(** X4.  [delete_notification] on a user with an inbox removes every
    notification with the given id, keeps the others in their order,
    never raises the unread count and leaves the other inboxes alone;
    a second call with the same id changes nothing. *)
Theorem delete_notification_effect username nid s inbox :
  notifications s !! username = Some inbox ->
  let s' := snd (delete_notification username nid s) in
  fst (delete_notification username nid s) = true
  /\ Forall (fun n => Notification.id n <> nid) (inbox_of username s')
  /\ (forall n, In n inbox -> Notification.id n <> nid -> In n (inbox_of username s'))
  /\ (get_unread_notification_count username s'
      <= get_unread_notification_count username s)%nat
  /\ (forall u', u' <> username -> notifications s' !! u' = notifications s !! u')
  /\ delete_notification username nid s' = (true, s').
Proof.
  intros H s'. subst s'.
  set (keep := fun n => negb (String.eqb (Notification.id n) nid)).
  set (s1 := set_notifications
               (<[username := List.filter keep inbox]> (notifications s)) s).
  assert (E : delete_notification username nid s = (true, s1))
    by (unfold delete_notification; rewrite H; reflexivity).
  rewrite E. cbn [fst snd].
  assert (L : notifications s1 !! username = Some (List.filter keep inbox))
    by (simpl; apply lookup_insert_eq).
  split; [reflexivity|]. unfold inbox_of. rewrite L. simpl.
  split; [|split; [|split; [|split]]].
  - apply List.Forall_forall. intros n Hn. apply filter_In in Hn as [_ Hk].
    unfold keep in Hk. apply negb_true_iff, String.eqb_neq in Hk. exact Hk.
  - intros n Hin Hne. apply filter_In. split; [exact Hin|].
    unfold keep. apply negb_true_iff, String.eqb_neq. exact Hne.
  - rewrite (unread_count_of _ _ _ L), (unread_count_of _ _ _ H).
    apply filter_unread_le.
  - intros u' Hne. simpl. rewrite lookup_insert_ne by congruence. reflexivity.
  - unfold delete_notification. rewrite L. f_equal.
    unfold set_notifications. simpl. fold keep. rewrite filter_twice.
    rewrite insert_insert_eq. reflexivity.
Qed.

Lemma delete_notification_witness :
  Forall (fun n => Notification.id n <> "uuid-5")
         (inbox_of "alice"
            (snd (delete_notification "alice" "uuid-5" Sample.requested))).
Proof.
  destruct (notifications Sample.requested !! "alice") as [inbox|] eqn:E;
    [|vm_compute in E; discriminate].
  destruct (delete_notification_effect "alice" "uuid-5" Sample.requested inbox E)
    as (_ & H & _).
  exact H.
Defined.

(** ** Swap workflow: making a request *)

Lemma loc_none {A} k (df : pd.DataFrame A) :
  pd.index_mem k df = false -> pd.loc k df = None.
Proof.
  unfold pd.index_mem, pd.index, pd.loc.
  induction df as [|[k' r] df IH]; simpl; [reflexivity|].
  rewrite (Z.eqb_sym k k'). destruct (k' =? k); simpl; [discriminate | exact IH].
Qed.

Lemma loc_some_mem {A} k (df : pd.DataFrame A) e :
  pd.loc k df = Some e -> pd.index_mem k df = true.
Proof.
  intros H. destruct (pd.index_mem k df) eqn:E; [reflexivity|].
  rewrite (loc_none _ _ E) in H. discriminate.
Qed.

(** X5.  [create_shift_swap_request] with a schedule id that is not a key of
    the schedule fails with "Schedule not found."; with a live key and
    an unregistered target user it fails with "Target user not found.".
    In both cases no request is stored and nobody is notified: only
    the message is reported. *)
Theorem create_request_rejects_unknown w k target_username s :
  (pd.index_mem k (schedule s) = false ->
   create_shift_swap_request w k target_username s
   = (false, report "Schedule not found." s))
  /\ (pd.index_mem k (schedule s) = true ->
      lookup_user target_username s = None ->
      create_shift_swap_request w k target_username s
      = (false, report "Target user not found." s)).
Proof.
  unfold create_shift_swap_request. split.
  - intros H. rewrite (loc_none _ _ H). reflexivity.
  - intros H Hu. destruct (pd.loc k (schedule s)) eqn:E.
    + rewrite Hu. reflexivity.
    + apply index_mem_true in H. exfalso.
      unfold pd.loc in E. destruct (find _ _) as [p|] eqn:F; [discriminate|].
      apply in_map_iff in H as ([k' r] & Hk & Hin). simpl in Hk. subst k'.
      pose proof (find_none _ _ F _ Hin) as Hf. simpl in Hf.
      rewrite Z.eqb_refl in Hf. discriminate.
Qed.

+ + + +

> **What to do**
Only the lines from the one with "the message is reported. *)" through the final line above belong in the answer, each retyped exactly.

> **Result below**
    the message is reported. *)
Theorem create_request_rejects_unknown w k target_username s :
  (pd.index_mem k (schedule s) = false ->
   create_shift_swap_request w k target_username s
   = (false, report "Schedule not found." s))
  /\ (pd.index_mem k (schedule s) = true ->
      lookup_user target_username s = None ->
      create_shift_swap_request w k target_username s
      = (false, report "Target user not found." s)).
Proof.
  unfold create_shift_swap_request. split.
  - intros H. rewrite (loc_none _ _ H). reflexivity.
  - intros H Hu. destruct (pd.loc k (schedule s)) eqn:E.
    + rewrite Hu. reflexivity.
    + apply index_mem_true in H. exfalso.
      unfold pd.loc in E. destruct (find _ _) as [p|] eqn:F; [discriminate|].
      apply in_map_iff in H as ([k' r] & Hk & Hin). simpl in Hk. subst k'.
      pose proof (find_none _ _ F _ Hin) as Hf. simpl in Hf.
      rewrite Z.eqb_refl in Hf. discriminate.
Qed.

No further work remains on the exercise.